Longfellow Bridge plans

I often hear traffic engineers and other people talking about "queuing" in lanes lead up to intersections (for example, near the River Street bridge). It seems to them to be very important to have enough space for vehicles to wait as they transfer between roads. From my computer science perspective, I understand where they are coming from; I have a working familiarity with queueing theory and I am wary of deadlocks. But there is a significant difference between abstract mathematical notion of queues and the reality of human-driven automobile traffic on roads.

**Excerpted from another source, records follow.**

Lemma allb_app p a b : Str.allb p (a ++ b) = (Str.allb p a && Str.allb p b)%bool.
Proof.
  induction a as [|c a IH]; [reflexivity|].
  rewrite string_app_cons. simpl. rewrite IH, andb_assoc. reflexivity.
Qed.

Lemma allb_toLowerCase p s :
  (forall c, p (Str.lowerChar c) = p c) -> Str.allb p (Str.toLowerCase s) = Str.allb p s.
Proof.
  intros Hp. induction s as [|c s IH]; simpl; [reflexivity|]. rewrite Hp, IH. reflexivity.
Qed.

Lemma allb_trimStart p s : Str.allb p s = true -> Str.allb p (Str.trimStart s) = true.
Proof.
  induction s as [|c s IH]; simpl; [reflexivity|].
  intros H. destruct (Str.isSpace c); [|exact H].
  apply andb_true_iff in H as [_ H]. apply IH. exact H.
Qed.

(** A string is what [trimEnd] leaves of it, followed by white space. *)
Lemma trimEnd_decompose s :
  exists sp, Str.allb Str.isSpace sp = true /\ s = (Str.trimEnd s ++ sp)%string.
Proof.
  induction s as [|c s (sp & Hsp & IH)].
  - exists EmptyString. split; reflexivity.
  - simpl. destruct (Str.trimEnd s) as [|d r] eqn:E.
    + destruct (Str.isSpace c) eqn:Ec.
      * exists (String c sp). split; [simpl; rewrite Ec, Hsp; reflexivity|].
        rewrite IH at 1. reflexivity.
      * exists sp. split; [assumption|]. rewrite IH at 1. reflexivity.
    + exists sp. split; [assumption|]. rewrite IH at 1. reflexivity.
Qed.

Lemma allb_trimEnd p s : Str.allb p s = true -> Str.allb p (Str.trimEnd s) = true.
Proof.
  intros H. destruct (trimEnd_decompose s) as (sp & _ & E).
  rewrite E, allb_app in H. apply andb_true_iff in H as [H _]. exact H.
Qed.

(** A trailing part that begins and ends with something else than white
    space stays where it is when the string is trimmed. *)
Lemma trimEnd_keeps_tail x c t :
  Str.trimEnd (String c t) = String c t ->
  Str.trimEnd (x ++ String c t) = (x ++ String c t)%string.
Proof.
  intros H. induction x as [|d x IH]; [exact H|].
  rewrite string_app_cons. simpl. rewrite IH.
  destruct x; reflexivity.
Qed.

Lemma trimStart_keeps_tail x c t :
  Str.isSpace c = false ->
  Str.trimStart (x ++ String c t) = (Str.trimStart x ++ String c t)%string.
Proof.
  intros Hc. induction x as [|d x IH].
  - simpl. change (EmptyString ++ String c t)%string with (String c t). simpl.
    rewrite Hc. reflexivity.
  - rewrite string_app_cons. simpl. destruct (Str.isSpace d); [exact IH|reflexivity].
Qed.

Lemma trim_keeps_tail x c t :
  Str.isSpace c = false -> Str.trimEnd (String c t) = String c t ->
  Str.trim (x ++ String c t) = (Str.trimStart x ++ String c t)%string.
Proof.
  intros Hc Ht. unfold Str.trim. rewrite (trimStart_keeps_tail x c t Hc).
  apply trimEnd_keeps_tail. exact Ht.
Qed.

(** *** The removal of the suffix tokens *)

Lemma firstMatch_no_start c r : tokenStart c = false -> Regex.firstMatch Regex.suffixTokens (String c r) = None.
Proof.
  unfold tokenStart, Regex.suffixTokens. simpl. intros H.
  apply orb_false_iff in H as [H1 H]. apply orb_false_iff in H as [H2 H].
  apply orb_false_iff in H as [H3 _].
  rewrite H1, H2, H3. reflexivity.
Qed.

Lemma stripTokensFrom_cons k c r :
  Regex.stripTokensFrom k (String c r) =
  match k with
  | S k' => Regex.stripTokensFrom k' r
  | O =>
      match Regex.firstMatch Regex.suffixTokens (String c r) with
      | Some (S k') => Regex.stripTokensFrom k' r
      | _ => String c (Regex.stripTokensFrom O r)
      end
  end.
Proof. reflexivity. Qed.

Lemma stripTokens_token t : t ∈ Regex.suffixTokens -> Regex.stripTokens t = EmptyString.
Proof.
  unfold Regex.suffixTokens. intros H.
  repeat (apply elem_of_cons in H as [->|H]; [by_computing|]).
  apply elem_of_nil in H. contradiction.
Qed.

Lemma startsWith_length t a : Str.startsWith t a = true -> (String.length t <= String.length a)%nat.
Proof.
  revert a. induction t as [|d t IH]; intros a; simpl; [lia|].
  destruct a as [|e a]; [discriminate|].
  destruct (Ascii.eqb d e); [|discriminate]. intros H. apply IH in H. simpl. lia.
Qed.

Lemma firstMatch_length toks a n :
  Regex.firstMatch toks a = Some n -> (n <= String.length a)%nat.
Proof.
  induction toks as [|t toks IH]; simpl; [discriminate|].
  destruct (Str.startsWith t a) eqn:E; [|exact IH].
  intros [= <-]. apply startsWith_length. exact E.
Qed.

(** A character that is in no token ends every attempt to match one. *)
Lemma startsWith_separator c t a b :
  Str.allb (fun d => negb (Ascii.eqb d c)) t = true ->
  Str.startsWith t (a ++ String c b) = Str.startsWith t a \/ t = EmptyString.
Proof.
  revert a. induction t as [|d t IH]; intros a Ht; [right; reflexivity|left].
  simpl in Ht. apply andb_true_iff in Ht as [Hd Ht]. apply negb_true_iff in Hd.
  destruct a as [|e a].
  - change (EmptyString ++ String c b)%string with (String c b). simpl. rewrite Hd. reflexivity.
  - rewrite string_app_cons. simpl. destruct (Ascii.eqb d e); [|reflexivity].
    destruct (IH a Ht) as [H| ->]; [exact H|]. reflexivity.
Qed.

Lemma firstMatch_separator_in toks c a b :
  (forall t, In t toks -> Str.allb (fun d => negb (Ascii.eqb d c)) t = true /\ t <> EmptyString) ->
  Regex.firstMatch toks (a ++ String c b) = Regex.firstMatch toks a.
Proof.
  induction toks as [|t toks IH]; intros H; [reflexivity|].
  simpl. destruct (H t (or_introl eq_refl)) as [Ht Hne].
  destruct (startsWith_separator c t a b Ht) as [-> |E]; [|contradiction].
  rewrite IH; [reflexivity|]. intros t' Hin. apply H. right. exact Hin.
Qed.

Lemma suffixTokens_nonempty t : In t Regex.suffixTokens -> t <> EmptyString.
Proof.
  unfold Regex.suffixTokens. simpl. intros [<-|[<-|[<-|[]]]]; discriminate.
Qed.

Lemma firstMatch_separator c a b :
  separator c = true ->
  Regex.firstMatch Regex.suffixTokens (a ++ String c b) = Regex.firstMatch Regex.suffixTokens a.
Proof.
  intros H. apply firstMatch_separator_in. intros t Hin. split.
  - unfold separator in H. rewrite forallb_forall in H. apply H. exact Hin.
  - apply suffixTokens_nonempty. exact Hin.
Qed.

Lemma separator_no_start c : separator c = true -> tokenStart c = false.
Proof.
  intros H. unfold separator in H. rewrite forallb_forall in H.
  unfold tokenStart. destruct (existsb _ Regex.suffixTokens) eqn:E; [|reflexivity].
  apply existsb_exists in E as (t & Hin & Ht). specialize (H t Hin).
  destruct t as [|d t]; [discriminate Ht|].
  simpl in H. rewrite Ht in H. discriminate H.
Qed.

(** The scan goes past a separator as if the string ended there. *)
Lemma stripTokens_separator c a b k :
  separator c = true -> (k <= String.length a)%nat ->
  Regex.stripTokensFrom k (a ++ String c b) =
  (Regex.stripTokensFrom k a ++ String c (Regex.stripTokensFrom 0 b))%string.
Proof.
  intros Hc. revert k. induction a as [|d a IH]; intros k Hk.
  - simpl in Hk. replace k with 0%nat by lia.
    change (EmptyString ++ String c b)%string with (String c b).
    rewrite stripTokensFrom_cons.
    rewrite (firstMatch_no_start c b (separator_no_start c Hc)). reflexivity.
  - rewrite string_app_cons, !stripTokensFrom_cons. destruct k as [|k].
    + rewrite <- string_app_cons, (firstMatch_separator c (String d a) b Hc).
      destruct (Regex.firstMatch Regex.suffixTokens (String d a)) as [[|n]|] eqn:E.
      * rewrite string_app_cons, (IH 0%nat) by lia. reflexivity.
      * apply firstMatch_length in E. simpl in E. apply IH. lia.
      * rewrite string_app_cons, (IH 0%nat) by lia. reflexivity.
    + simpl in Hk. apply IH. lia.
Qed.

Lemma space_is_separator c : Str.isSpace c = true -> separator c = true.
Proof.
  intros H. destruct c as [[] [] [] [] [] [] [] []]; try discriminate H; reflexivity.
Qed.

Lemma stripTokens_app_spaces a sp k :
  Str.allb Str.isSpace sp = true -> (k <= String.length a)%nat ->
  Regex.stripTokensFrom k (a ++ sp) = (Regex.stripTokensFrom k a ++ sp)%string.
Proof.
  intros Hsp Hk. destruct sp as [|c sp]; [rewrite !string_app_nil_r; reflexivity|].
  simpl in Hsp. apply andb_true_iff in Hsp as [Hc Hsp].
  rewrite (stripTokens_separator c a sp k (space_is_separator c Hc) Hk). do 2 f_equal.
  clear -Hsp. induction sp as [|d sp IH]; [reflexivity|].
  simpl in Hsp. apply andb_true_iff in Hsp as [Hd Hsp].
  rewrite stripTokensFrom_cons.
  rewrite (firstMatch_no_start d sp (separator_no_start d (space_is_separator d Hd))).
  rewrite (IH Hsp). reflexivity.
Qed.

The flows between roads aren't immutable, and there are a lot of subtle feedback effects which drive patterns of congestion: the very kind of behaviors which are not handled well by queueing theory.

Rose Kennedy Greenway
If I had magical powers, I would wave a wand and make congestion problems disappear for everyone (well, after curing cancer, etc). In reality, when people talk about relieving congestion, they generally mean "add a lane." Perhaps the one lane can only hold 25 vehicles while waiting at a light, and observations have shown that there are 30 vehicles waiting at worst during peak hours -- spilling and blocking the roadway behind them. So the natural suggestion is to add a lane and accommodate up to 50 vehicles. The problem is that with all this extra capacity, more people will make the decision to use the newly widened road for their trips. Also, clearing up the blocked traffic on the feeding road gives more vehicles the opportunity to make the turn. As a result, the newly widened roads ends up overflowing with 55 vehicles instead of 30. It's just another case of 'the fundamental law of highway congestion' which, in econ-speak says: elasticity of vehicle kilometers traveled to lane kilometers is close to 1. In normal person-speak, that means that car traffic almost always fills up available road space (see also: Downs-Thomson paradox).

Near Sullivan Square
Now if adding a lane actually worked, had low costs and little other impact, there would be hardly much more to say about this. But without a magic wand, that is not the case. Expanding roadways in urban neighborhoods causes direct harm to the inhabitants of that area. It is more difficult to walk across wider roadways, it is more dangerous to be around them, and there is more pollution from the added vehicles. So by choosing to widen a road, it is likely that you have failed to solve the congestion problem, and you've made life worse for residents and other people in the area.